(Your task): Give back the full data character for character.
==========
Lemma resume_loop_states (lines : list string) (g : grid) (gc col : piece) (lc seek k : Z)
    (states : list (grid * piece)) (saved : list (Z * Z)) gF pmF colF sF b c0 :
  List.length states = Z.to_nat lc -> 0 <= lc <= k -> k <= seek ->
  load_loop lines g (board_change g) gc col lc seek states = inr (gF, pmF, colF, sF) ->
  nth_error (sF ++ [(gF, colF)]) (Z.to_nat k) = Some (b, c0) ->
  exists saved', resume_loop lines g (board_change g) gc col lc k saved = inr (b, board_change b, c0, saved') /\
    List.length saved' = (List.length saved + Z.to_nat (k - lc))%nat.
Proof.
  revert g gc col lc states saved. induction lines as [|line rest IH];
    intros g gc col lc states saved Hlen Hk Hseek Hload Hnth; cbn [load_loop resume_loop] in Hload |- *.
  - injection Hload as <- <- <- <-. apply nth_error_snoc_ge in Hnth as [Hn Hbc]; [|lia].
    injection Hbc as <- <-. exists saved. split; [reflexivity|]. replace (k - lc) with 0 by lia. cbn. lia.
  - destruct (end_game_step (board_change g) gc) as [[m c']|].
    2:{ injection Hload as <- <- <- <-. apply nth_error_snoc_ge in Hnth as [Hn Hbc]; [|lia].
        injection Hbc as <- <-. exists saved. split; [reflexivity|]. replace (k - lc) with 0 by lia. cbn. lia. }
    assert (Hstate : k = lc -> b = g /\ c0 = m).
    { intros ->. destruct (lc =? seek).
      - injection Hload as <- <- <- <-. rewrite <- app_assoc, nth_error_app2 in Hnth by lia.
        rewrite Hlen, Nat.sub_diag in Hnth. cbn in Hnth. injection Hnth as <- <-. split; reflexivity.
      - destruct (get_pos line) as [[x y]|e]; [|discriminate].
        destruct (can_be_placed py_int_of_str (board_change g) (PTuple [PInt x; PInt y]) m) as [[v [|]]|e]; try discriminate.
        destruct (oplace g _ (x, y) m) as [[g' pm']|]; [|discriminate].
        destruct (load_loop_prefix _ _ _ _ _ _ _ _ _ _ _ _ Hload) as [s' ->].
        rewrite <- !app_assoc, nth_error_app2 in Hnth by lia.
        rewrite Hlen, Nat.sub_diag in Hnth. cbn in Hnth. injection Hnth as <- <-. split; reflexivity. }
    destruct (Z.eq_dec k lc) as [->|Hne].
    { rewrite Z.eqb_refl. destruct (Hstate eq_refl) as [-> ->]. exists saved. split; [reflexivity|].
      replace (lc - lc) with 0 by lia. cbn. lia. }
    rewrite (proj2 (Z.eqb_neq lc k)) by lia.
    destruct (lc =? seek) eqn:Hs.
    { apply Z.eqb_eq in Hs. lia. }
    destruct (get_pos line) as [[x y]|e]; [|discriminate].
    destruct (can_be_placed py_int_of_str (board_change g) (PTuple [PInt x; PInt y]) m) as [[v [|]]|e] eqn:Hc;
      try discriminate.
    rewrite (can_be_placed_pair _ _ _ _ _ _ _ Hc).
    destruct (oplace g (board_change g) (x, y) m) as [[g' pm']|] eqn:Ho; [|discriminate].
    pose proof (oplace_pm _ _ _ _ _ _ Ho) as ->.
    destruct (IH g' c' m (lc + 1) (states ++ [(g, m)]) (saved ++ [(x, y)])) as (saved' & Hr & Hl);
      [rewrite length_app; cbn; lia | lia | lia | exact Hload | exact Hnth |].
    exists saved'. split; [exact Hr|]. rewrite Hl, length_app. cbn. lia.
Qed.

(** Resuming a saved game with [LoadLocalVersus] or [LoadAI] at
    [line_count = k] (the [current_line] shown by the saved-game
    browser) rebuilds the board the browser shows at that line,
    [previous_states[k]] of a [SavedGamesLoader] that loaded the same
    file with any [seek_amount >= k], recomputes [possible_moves] for
    it, saves [k] positions to the new file, and sets
    [playing_colour] to the opposite of the colour recorded in
    [previous_states[k]]. *)
Theorem resume_matches_browser (contents : string) (seek k : Z) (l : loader) (b : grid) (c0 : piece) :
  readlines contents <> [] ->
  saved_games_load seek contents = inr l -> 0 <= k <= seek ->
  nth_error (ld_states l) (Z.to_nat k) = Some (b, c0) ->
  exists saved, resume_load contents k = inr (b, board_change b, FLIP_RULE c0, saved) /\
    List.length saved = Z.to_nat k.
Proof.
  intros Hne Hl Hk Hn. unfold saved_games_load in Hl. unfold resume_load.
  destruct (readlines contents) as [|line rest] eqn:Hr; [congruence|].
  rewrite (load_loop_colour line rest start_board _ _ W B 0 _ []) in Hl by (vm_compute; discriminate).
  destruct (load_loop _ _ _ _ _ _ _ _) as [e|[[[gF pmF] colF] sF]] eqn:Hload; [discriminate|].
  injection Hl as <-. cbn [ld_states] in Hn.
  destruct (resume_loop_states (line :: rest) start_board B B 0 (Z.max seek 0) k [] [] gF pmF colF sF b c0)
    as (saved & Hres & Hlen); [reflexivity | lia | lia | exact Hload | exact Hn |].
  rewrite Hres. exists saved. split; [reflexivity|]. rewrite Hlen. cbn. f_equal. lia.
Qed.
(** The catalog without the rows that share their label with a row whose
    RHS is a query attribute, labelled afresh. *)
Definition free_rows (df : DataFrame) (attrs : list string) : DataFrame :=
  let hit := fun r : Z * list scalar => rhs_in_query (columns df) attrs (snd r) in
  let dropped := map fst (filter hit (rows df)) in
  reset_index
    (mkDataFrame (columns df)
       (filter (fun r => negb (mem_label (fst r) dropped)) (rows df))).

(** The contents of the rows of a catalog, top to bottom. *)
Definition records (df : DataFrame) : list (list scalar) := map snd (rows df).

End Documented.

(* ===================================================================== *)
(** * Worked inputs *)
(* ===================================================================== *)

Module Scenario.

Import QueryRelaxer.

(** The floats 1.0 and 2.0. *)
Definition one : float := S754_finite false 4503599627370496 (-52).
Definition two : float := S754_finite false 4503599627370496 (-51).

(** The query [{age: 30, city: "Rome"}]. *)
Definition query : dict value :=
  [("age", Scalar (SInt 30)); ("city", Scalar (SStr "Rome"))].

(** The RFD [{age: 2, city: 1, RHS: "price"}]. *)
Definition rfd : dict scalar :=
  [("age", SInt 2); ("city", SInt 1); ("RHS", SStr "price")].

(** A dataset whose city column is ["Rome", "Roma", "Turin"]. *)
Definition data_set : DataFrame :=
  mkDataFrame ["city"; "age"]
    [(0, [SStr "Rome"; SInt 30]);
     (1, [SStr "Roma"; SInt 41]);
     (2, [SStr "Turin"; SInt 25])].

(** An RFD that leaves city without a threshold and age at zero. *)
Definition rfd_loose : dict scalar :=
  [("RHS", SStr "price"); ("age", SInt 0); ("city", SFloat nan);
   ("price", SInt 3)].

(** An RFD with a float threshold on height. *)
Definition rfd_height : dict scalar :=
  [("RHS", SStr "price"); ("height", SFloat two); ("price", SInt 3)].

Definition query_height : dict value :=
  [("height", Scalar (SFloat one)); ("flag", Scalar (SBool true))].

(** A catalog of three RFDs; the labels are not the default ones. *)
Definition catalog : DataFrame :=
  mkDataFrame ["RHS"; "age"; "city"; "price"]
    [(5, [SStr "price"; SFloat two; SFloat nan; SFloat one]);
     (7, [SStr "age"; SFloat two; SFloat one; SFloat one]);
     (9, [SStr "price"; SFloat two; SFloat one; SFloat one])].

Definition relaxer : t := init query catalog data_set.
==========
(Answer):
Lemma resume_loop_states (lines : list string) (g : grid) (gc col : piece) (lc seek k : Z)
    (states : list (grid * piece)) (saved : list (Z * Z)) gF pmF colF sF b c0 :
  List.length states = Z.to_nat lc -> 0 <= lc <= k -> k <= seek ->
  load_loop lines g (board_change g) gc col lc seek states = inr (gF, pmF, colF, sF) ->
  nth_error (sF ++ [(gF, colF)]) (Z.to_nat k) = Some (b, c0) ->
  exists saved', resume_loop lines g (board_change g) gc col lc k saved = inr (b, board_change b, c0, saved') /\
    List.length saved' = (List.length saved + Z.to_nat (k - lc))%nat.
Proof.
  revert g gc col lc states saved. induction lines as [|line rest IH];
    intros g gc col lc states saved Hlen Hk Hseek Hload Hnth; cbn [load_loop resume_loop] in Hload |- *.
  - injection Hload as <- <- <- <-. apply nth_error_snoc_ge in Hnth as [Hn Hbc]; [|lia].
    injection Hbc as <- <-. exists saved. split; [reflexivity|]. replace (k - lc) with 0 by lia. cbn. lia.
  - destruct (end_game_step (board_change g) gc) as [[m c']|].
    2:{ injection Hload as <- <- <- <-. apply nth_error_snoc_ge in Hnth as [Hn Hbc]; [|lia].
        injection Hbc as <- <-. exists saved. split; [reflexivity|]. replace (k - lc) with 0 by lia. cbn. lia. }
    assert (Hstate : k = lc -> b = g /\ c0 = m).
    { intros ->. destruct (lc =? seek).
      - injection Hload as <- <- <- <-. rewrite <- app_assoc, nth_error_app2 in Hnth by lia.
        rewrite Hlen, Nat.sub_diag in Hnth. cbn in Hnth. injection Hnth as <- <-. split; reflexivity.
      - destruct (get_pos line) as [[x y]|e]; [|discriminate].
        destruct (can_be_placed py_int_of_str (board_change g) (PTuple [PInt x; PInt y]) m) as [[v [|]]|e]; try discriminate.
        destruct (oplace g _ (x, y) m) as [[g' pm']|]; [|discriminate].
        destruct (load_loop_prefix _ _ _ _ _ _ _ _ _ _ _ _ Hload) as [s' ->].
        rewrite <- !app_assoc, nth_error_app2 in Hnth by lia.
        rewrite Hlen, Nat.sub_diag in Hnth. cbn in Hnth. injection Hnth as <- <-. split; reflexivity. }
    destruct (Z.eq_dec k lc) as [->|Hne].
    { rewrite Z.eqb_refl. destruct (Hstate eq_refl) as [-> ->]. exists saved. split; [reflexivity|].
      replace (lc - lc) with 0 by lia. cbn. lia. }
    rewrite (proj2 (Z.eqb_neq lc k)) by lia.
    destruct (lc =? seek) eqn:Hs.
    { apply Z.eqb_eq in Hs. lia. }
    destruct (get_pos line) as [[x y]|e]; [|discriminate].
    destruct (can_be_placed py_int_of_str (board_change g) (PTuple [PInt x; PInt y]) m) as [[v [|]]|e] eqn:Hc;
      try discriminate.
    rewrite (can_be_placed_pair _ _ _ _ _ _ _ Hc).
    destruct (oplace g (board_change g) (x, y) m) as [[g' pm']|] eqn:Ho; [|discriminate].
    pose proof (oplace_pm _ _ _ _ _ _ Ho) as ->.
    destruct (IH g' c' m (lc + 1) (states ++ [(g, m)]) (saved ++ [(x, y)])) as (saved' & Hr & Hl);
      [rewrite length_app; cbn; lia | lia | lia | exact Hload | exact Hnth |].
    exists saved'. split; [exact Hr|]. rewrite Hl, length_app. cbn. lia.
Qed.

(** Resuming a saved game with [LoadLocalVersus] or [LoadAI] at
    [line_count = k] (the [current_line] shown by the saved-game
    browser) rebuilds the board the browser shows at that line,
    [previous_states[k]] of a [SavedGamesLoader] that loaded the same
    file with any [seek_amount >= k], recomputes [possible_moves] for
    it, saves [k] positions to the new file, and sets
    [playing_colour] to the opposite of the colour recorded in
    [previous_states[k]]. *)
Theorem resume_matches_browser (contents : string) (seek k : Z) (l : loader) (b : grid) (c0 : piece) :
  readlines contents <> [] ->
  saved_games_load seek contents = inr l -> 0 <= k <= seek ->
  nth_error (ld_states l) (Z.to_nat k) = Some (b, c0) ->
  exists saved, resume_load contents k = inr (b, board_change b, FLIP_RULE c0, saved) /\
    List.length saved = Z.to_nat k.
Proof.
  intros Hne Hl Hk Hn. unfold saved_games_load in Hl. unfold resume_load.
  destruct (readlines contents) as [|line rest] eqn:Hr; [congruence|].
  rewrite (load_loop_colour line rest start_board _ _ W B 0 _ []) in Hl by (vm_compute; discriminate).
  destruct (load_loop _ _ _ _ _ _ _ _) as [e|[[[gF pmF] colF] sF]] eqn:Hload; [discriminate|].
  injection Hl as <-. cbn [ld_states] in Hn.
  destruct (resume_loop_states (line :: rest) start_board B B 0 (Z.max seek 0) k [] [] gF pmF colF sF b c0)
    as (saved & Hres & Hlen); [reflexivity | lia | lia | exact Hload | exact Hn |].
  rewrite Hres. exists saved. split; [reflexivity|]. rewrite Hlen. cbn. f_equal. lia.
Qed.
(** The catalog without the rows that share their label with a row whose
    RHS is a query attribute, labelled afresh. *)
Definition free_rows (df : DataFrame) (attrs : list string) : DataFrame :=
  let hit := fun r : Z * list scalar => rhs_in_query (columns df) attrs (snd r) in
  let dropped := map fst (filter hit (rows df)) in
  reset_index
    (mkDataFrame (columns df)
       (filter (fun r => negb (mem_label (fst r) dropped)) (rows df))).

(** The contents of the rows of a catalog, top to bottom. *)
Definition records (df : DataFrame) : list (list scalar) := map snd (rows df).

End Documented.

(* ===================================================================== *)
(** * Worked inputs *)
(* ===================================================================== *)

Module Scenario.

Import QueryRelaxer.

(** The floats 1.0 and 2.0. *)
Definition one : float := S754_finite false 4503599627370496 (-52).
Definition two : float := S754_finite false 4503599627370496 (-51).

(** The query [{age: 30, city: "Rome"}]. *)
Definition query : dict value :=
  [("age", Scalar (SInt 30)); ("city", Scalar (SStr "Rome"))].

(** The RFD [{age: 2, city: 1, RHS: "price"}]. *)
Definition rfd : dict scalar :=
  [("age", SInt 2); ("city", SInt 1); ("RHS", SStr "price")].

(** A dataset whose city column is ["Rome", "Roma", "Turin"]. *)
Definition data_set : DataFrame :=
  mkDataFrame ["city"; "age"]
    [(0, [SStr "Rome"; SInt 30]);
     (1, [SStr "Roma"; SInt 41]);
     (2, [SStr "Turin"; SInt 25])].

(** An RFD that leaves city without a threshold and age at zero. *)
Definition rfd_loose : dict scalar :=
  [("RHS", SStr "price"); ("age", SInt 0); ("city", SFloat nan);
   ("price", SInt 3)].

(** An RFD with a float threshold on height. *)
Definition rfd_height : dict scalar :=
  [("RHS", SStr "price"); ("height", SFloat two); ("price", SInt 3)].

Definition query_height : dict value :=
  [("height", Scalar (SFloat one)); ("flag", Scalar (SBool true))].

(** A catalog of three RFDs; the labels are not the default ones. *)
Definition catalog : DataFrame :=
  mkDataFrame ["RHS"; "age"; "city"; "price"]
    [(5, [SStr "price"; SFloat two; SFloat nan; SFloat one]);
     (7, [SStr "age"; SFloat two; SFloat one; SFloat one]);
     (9, [SStr "price"; SFloat two; SFloat one; SFloat one])].

Definition relaxer : t := init query catalog data_set.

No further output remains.